**Extracted data:**
(* ===== verification/Wait.v ===== *)
(** Sleeping: [wait_event] and its timed and interruptible forms.  A sleeper is
    given the sequence of what happens to it while it sleeps ([wake]): another
    thread runs and wakes it, a signal arrives, the timeout elapses.  When the
    sequence ends before the condition holds the sleeper stays [Blocked]. *)
From S2P Require Import Prelude Header World Logic Invariant.

Inductive wake (HS : Type) :=
  | WakeRun (m : M HS unit)
  | WakeSignal
  | WakeTimeout.
Arguments WakeRun {HS} m.
Arguments WakeSignal {HS}.
Arguments WakeTimeout {HS}.

Inductive wait_result := WaitDone | WaitElapsed | WaitInterrupted.

#[export] Instance wait_result_eq_dec : EqDecision wait_result.
Proof. solve_decision. Defined.

(** The value of the macro: 1 stands for the remaining jiffies, of which the
    driver only asks whether they are positive. *)
Definition wait_ret (timed : bool) (r : wait_result) : Z :=
  match r with
  | WaitDone => if timed then 1 else 0
  | WaitElapsed => 0
  | WaitInterrupted => - ERESTARTSYS
  end.

Section ops.
Context {HS A : Type}.
#[local] Abbreviation M := (World.M HS).

(** [cond] is the condition; [a] is what it writes through pointers of the
    sleeper.  It is tested on entry and after every wake-up, the fatal ones
    included. *)
Fixpoint wait_event (interruptible timed : bool) (cond : A -> M (bool * A)) (a : A)
    (s : list (wake HS)) : M (wait_result * A * list (wake HS)) :=
  let! r := cond a in
  if (r.1 : bool) then ret (WaitDone, r.2, s)
  else
    match s with
    | [] => fun _ => Blocked
    | WakeRun m :: s => do! m in wait_event interruptible timed cond (r.2) s
    | WakeSignal :: s =>
        if interruptible then
          let! r := cond (r.2) in
          ret (if (r.1 : bool) then WaitDone else WaitInterrupted, r.2, s)
        else wait_event interruptible timed cond (r.2) s
    | WakeTimeout :: s =>
        if timed then
          let! r := cond (r.2) in
          ret (if (r.1 : bool) then WaitDone else WaitElapsed, r.2, s)
        else wait_event interruptible timed cond (r.2) s
    end.
End ops.

(** What other threads may do while one sleeps: whatever keeps the invariant,
    for all references that are held. *)
Definition run_ok {HS} (m : M HS unit) : Prop :=
  forall h w, wf h w -> h_x h = None -> wp m (fun _ w' => wf h w') w.

Definition wake_ok {HS} (k : wake HS) : Prop :=
  match k with WakeRun m => run_ok m | _ => True end.

Definition sched_ok {HS} (s : list (wake HS)) : Prop := Forall wake_ok s.

(** While the condition is false the sleeper's invariant [I] holds, which the
    condition and the others keep; when it turns true it gives [C]. *)
Lemma wp_wait_event {HS A} (I C : A -> world HS -> Prop) intr timed (cond : A -> M HS (bool * A)) a s
    (Q : wait_result * A * list (wake HS) -> world HS -> Prop) w :
  (forall a w, I a w ->
     wp (cond a) (fun r w' => if (r.1 : bool) then C (r.2) w' else I (r.2) w') w) ->
  (forall m a w, wake_ok (WakeRun m) -> I a w -> wp m (fun _ w' => I a w') w) ->
  sched_ok s -> I a w ->
  (forall r a s' w', (if decide (r = WaitDone) then C a w' else I a w') -> sched_ok s' ->
     (length s' <= length s)%nat -> (r <> WaitDone -> (length s' < length s)%nat) ->
     Q (r, a, s') w') ->
  wp (wait_event intr timed cond a s) Q w.
Proof.
  intros Hcond Hrun. revert a w Q. induction s as [|k s IH]; intros a w Q Hs HI HQ; cbn [wait_event];
    apply wp_bind; (eapply wp_mono; [by apply Hcond|]); intros [b a1] w1 HI1; simpl in *;
    (destruct b; [apply wp_ret, HQ; try done; simpl; auto|]).
  - done.
  - apply list.Forall_cons in Hs as [Hk Hs].
    assert (Hrec : wp (wait_event intr timed cond a1 s) Q w1).
    { apply IH; [done|done|]. intros. apply HQ; simpl; auto with lia. }
    destruct k as [m| |].
    + apply wp_bind. eapply wp_mono; [by apply (Hrun m a1)|]. intros [] w2 HI2.
      apply IH; [done|done|]. intros. apply HQ; simpl; auto with lia.
    + destruct intr; [|done]. apply wp_bind. eapply wp_mono; [by apply Hcond|].
      intros [b a2] w2 HI2. simpl in *. apply wp_ret, HQ; [by destruct b|done|simpl; lia|simpl; lia].
    + destruct timed; [|done]. apply wp_bind. eapply wp_mono; [by apply Hcond|].
      intros [b a2] w2 HI2. simpl in *. apply wp_ret, HQ; [by destruct b|done|simpl; lia|simpl; lia].
Qed.
(** C2: a data message for an open virtual channel is read once from the
    transport and appended, whole, to that channel's receive queue, whose waiters
    are woken; nothing else changes. *)
Theorem hab_msg_recv_delivers (w : world HS) (p v : nat) (pc : physical_channel)
    (vc : virtual_channel) (hs hs' : HS) (hd : hab_header) (t : hab_payload_type) (r : Z) (bs : bytes) :
  w_pchans w !! p = Some pc -> w_hyp w !! p = Some hs ->
  pc_vchan_idr pc !! HAB_VCID_GET_ID (HAB_HEADER_GET_ID hd) = Some v ->
  w_vchans w !! v = Some vc -> receives vc hd = true -> 1 <= vc_refcount vc ->
  HAB_HEADER_GET_TYPE hd = payload_code t ->
  t = HAB_PAYLOAD_TYPE_MSG \/ t = HAB_PAYLOAD_TYPE_SCHE_RESULT_REQ \/ t = HAB_PAYLOAD_TYPE_SCHE_RESULT_RSP ->
  payload_size hd <= HAB_HEADER_SIZE_MAX -> (forall l, w_alloc w <> false :: l) ->
  phys_read pc hs (payload_size hd) = (r, bs, hs') ->
  exists w', hab_msg_recv p hd w = Ok (0, w') /\
    w_vchans w' = <[v := set_vc_rx_list (vc_rx_list vc ++
      [Build_hab_message (u64 r) false (pc_sequence_rx pc) [fill_buf (payload_size hd) bs]]) vc]> (w_vchans w) /\
    w_hyp w' = <[p := hs']> (w_hyp w) /\ w_log w' = w_log w ++ [EvWakeRx v] /\
    w_pchans w' = w_pchans w /\ w_ctxs w' = w_ctxs w /\ w_exps w' = w_exps w /\
    w_imps w' = w_imps w /\ w_devs w' = w_devs w.
Proof.
  intros. destruct (recv_data_eq w p v pc vc hs hs' hd t r bs) as (w' & ? & ? & ? & ? & ? & ? & ? & ? & ? & _); try done.
  exists w'. by split_and!.
Qed.

Lemma dequeue_eq (w : world HS) (v : nat) (vc : virtual_channel) (m : hab_message)
    (l : list hab_message) (rsize timeout flags : Z) (s : list (wake HS)) :
  w_vchans w !! v = Some vc -> vc_rx_list vc = m :: l ->
  hab_msg_dequeue v rsize timeout flags s w =
    if m_sizebytes m <=? u64 rsize
    then Ok ((0, Some m, i32 (m_sizebytes m), s),
             set_w_vchans (<[v := set_vc_rx_list l vc]> (w_vchans w)) w)
    else Ok ((- EOVERFLOW, None, i32 (m_sizebytes m), s), w).
Proof.
  intros Hv Hl. unfold hab_msg_dequeue, hab_rx_queue_empty, bind, get_v, ret, upd_v. rewrite Hv, Hl.
  rewrite andb_false_r, Hv, Hl. destruct (m_sizebytes m <=? u64 rsize); [|done]. by rewrite Hv.
Qed.

(** C3: the receive queue is a FIFO with a size test: its oldest message is taken
    when it fits, and is kept, with its size reported, when it does not. *)
Theorem hab_msg_dequeue_fifo (w : world HS) (v : nat) (vc : virtual_channel) (m : hab_message)
    (l : list hab_message) (rsize timeout flags : Z) (s : list (wake HS)) :
  w_vchans w !! v = Some vc -> vc_rx_list vc = m :: l ->
  hab_msg_dequeue v rsize timeout flags s w =
    if m_sizebytes m <=? u64 rsize
    then Ok ((0, Some m, i32 (m_sizebytes m), s),
             set_w_vchans (<[v := set_vc_rx_list l vc]> (w_vchans w)) w)
    else Ok ((- EOVERFLOW, None, i32 (m_sizebytes m), s), w).
Proof. exact (dequeue_eq w v vc m l rsize timeout flags s). Qed.
End lemmas.
(** ** Importing *)

(** The node [e] is in the context's tree. *)
Definition imported (c e : nat) w : Prop :=
  exists cx k, w_ctxs w !! c = Some cx /\ cx_imp_whse cx !! k = Some e.

Lemma imported_frame c e w w' : frame w w' -> imported c e w -> imported c e w'.
Proof.
  intros Hf (cx & k & Hc & Hk). destruct (same_view_Some _ _ _ _ _ (fr_c _ _ Hf) Hc) as (cx' & Hc' & Hv).
  injection Hv as _ _ _ _ Hv. exists cx', k. by rewrite Hv.
Qed.

Lemma imported_node h c e w :
  wf h w -> imported c e w -> exists cx ex, w_ctxs w !! c = Some cx /\ w_imps w !! e = Some ex /\
    cx_imp_whse cx !! imp_key ex = Some e.
Proof.
  intros Hwf (cx & [i p] & Hc & Hk). destruct (wf_c _ _ Hwf c cx Hc) as (_ & _ & _ & _ & _ & _ & Hi & _).
  destruct (Hi _ _ Hk) as (ex & He & E1 & E2 & _). exists cx, ex. unfold imp_key. rewrite E2, <- E1. by split_and!.
Qed.

Lemma import_drop_spec h c e w :
  wf h w -> imported c e w -> wp (import_drop c e) (fun _ w' => wf h w') w.
Proof.
  intros Hwf Hi. destruct (imported_node _ _ _ _ Hwf Hi) as (cx & ex & Hc & He & Hk). unfold import_drop.
  apply wp_bind. eapply wp_get_i; [done|]. apply wp_bind. eapply wp_upd_c; [done|]. apply wp_modify.
  destruct (wf_imp_del _ _ _ _ _ _ Hwf Hc Hk) as [Hwf1 Hn].
  apply (wf_imp_unref h _ e); [exact Hwf1|by eexists| |exact Hn|].
  - intros ex'. by rewrite lookup_delete_eq.
  - intros k ?. simpl. by rewrite lookup_delete_ne.
Qed.

Lemma import_request_spec h c v exportid sizebytes s w :
  wf h w -> h_x h = None -> c ∈ h_c h -> v ∈ h_v h -> sched_ok s ->
  wp (import_request c v exportid sizebytes s) (fun r w' => wf h w' /\ sched_ok (r.2)) w.
Proof.
  intros Hwf Hx Hc Hv Hs. unfold import_request. destruct (wf_held_v _ _ _ Hwf Hx Hv) as [vc Hvc].
  destruct (wf_vchan_ctx _ _ _ _ Hwf Hx Hvc) as (pc & _ & _ & Hpc & _).
  apply wp_bind. eapply wp_get_v; [done|]. apply wp_bind. eapply wp_get_p; [done|].
  destruct (pc_mem_proto pc =? 1); [|by apply wp_ret]. apply wp_bind.
  eapply wp_physical_channel_send; [exact Hwf|by eexists|]. intros r w1 Hio _.
  pose proof (wf_io_frame _ _ _ Hio Hwf) as Hwf1. destruct (negb _); [by apply wp_ret|].
  apply wp_bind. eapply wp_mono; [by eapply hab_import_ack_wait_spec|]. intros [[x scan] s'] w2 (Hwf2 & Hs' & _).
  destruct (negb _); [by apply wp_ret|]. by destruct (scan =? 0); apply wp_ret.
Qed.

Lemma import_claim_spec h c p exportid w :
  wf h w -> c ∈ h_c h ->
  wp (import_claim c p exportid) (fun r w' => frame w w' /\ forall e, r = inr e -> imported c e w') w.
Proof.
  intros Hwf Hc. destruct (wf_held_c _ _ c Hwf Hc) as [cx Hcx]. unfold import_claim.
  apply wp_bind. eapply wp_get_c; [done|]. destruct (cx_imp_whse cx !! _) as [e|] eqn:Hk; [|by apply wp_ret].
  destruct (wf_c _ _ Hwf c cx Hcx) as (_ & _ & _ & _ & _ & _ & Hi & _). destruct (Hi _ _ Hk) as (ex & He & _).
  apply wp_bind. eapply wp_get_i; [done|]. destruct (negb _); [by apply wp_ret|].
  apply wp_bind. eapply wp_upd_i; [done|]. apply wp_ret. split; [by eapply frame_imp|].
  intros e' [= <-]. by exists cx, (exportid, p).
Qed.

Lemma unimport_claim_spec h c p exportid w :
  wf h w -> c ∈ h_c h ->
  wp (unimport_claim c p exportid) (fun r w' => frame w w' /\ forall e, r = Some e -> imported c e w') w.
Proof.
  intros Hwf Hc. destruct (wf_held_c _ _ c Hwf Hc) as [cx Hcx]. unfold unimport_claim.
  apply wp_bind. eapply wp_get_c; [done|]. destruct (cx_imp_whse cx !! _) as [e|] eqn:Hk; [|by apply wp_ret].
  destruct (wf_c _ _ Hwf c cx Hcx) as (_ & _ & _ & _ & _ & _ & Hi & _). destruct (Hi _ _ Hk) as (ex & He & _).
  apply wp_bind. eapply wp_get_i; [done|]. destruct (bool_decide _); [|by apply wp_ret].
  apply wp_bind. eapply wp_upd_i; [done|]. apply wp_ret. split; [by eapply frame_imp|].
  intros e' [= <-]. by exists cx, (exportid, p).
Qed.

(** The last step of either operation. *)
Lemma put_ret_spec {A} h v (r : A) w :
  wf (held_v v h) w -> h_x h = None -> wp (do! hab_vchan_put v in ret r) (fun x w' => wf h w' /\ x = r) w.
Proof.
  intros Hwf Hx. apply wp_bind. eapply wp_mono; [by eapply hab_vchan_put_spec|]. intros [] w1 ?. by apply wp_ret.
Qed.

(** The other side is told, and the node is dropped. *)
Lemma unimport_drop_spec h c v e i w :
  wf h w -> h_x h = None -> v ∈ h_v h -> imported c e w ->
  wp (do! hab_send_unimport_msg v i in import_drop c e) (fun _ w' => wf h w') w.
Proof.
  intros Hwf Hx Hv Hi. apply wp_bind. eapply wp_mono; [by eapply hab_send_unimport_msg_spec; [..|by eapply wf_held_v]|].
  intros [] w1 Hio. eapply import_drop_spec; [by eapply wf_io_frame|]. by eapply imported_frame; [apply Hio|].
Qed.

**Exercise goal:** In the listing above, find each line with the word "WaitInterrupted" and copy it out.

**Task answer:**
Inductive wait_result := WaitDone | WaitElapsed | WaitInterrupted.
  | WaitInterrupted => - ERESTARTSYS
          ret (if (r.1 : bool) then WaitDone else WaitInterrupted, r.2, s)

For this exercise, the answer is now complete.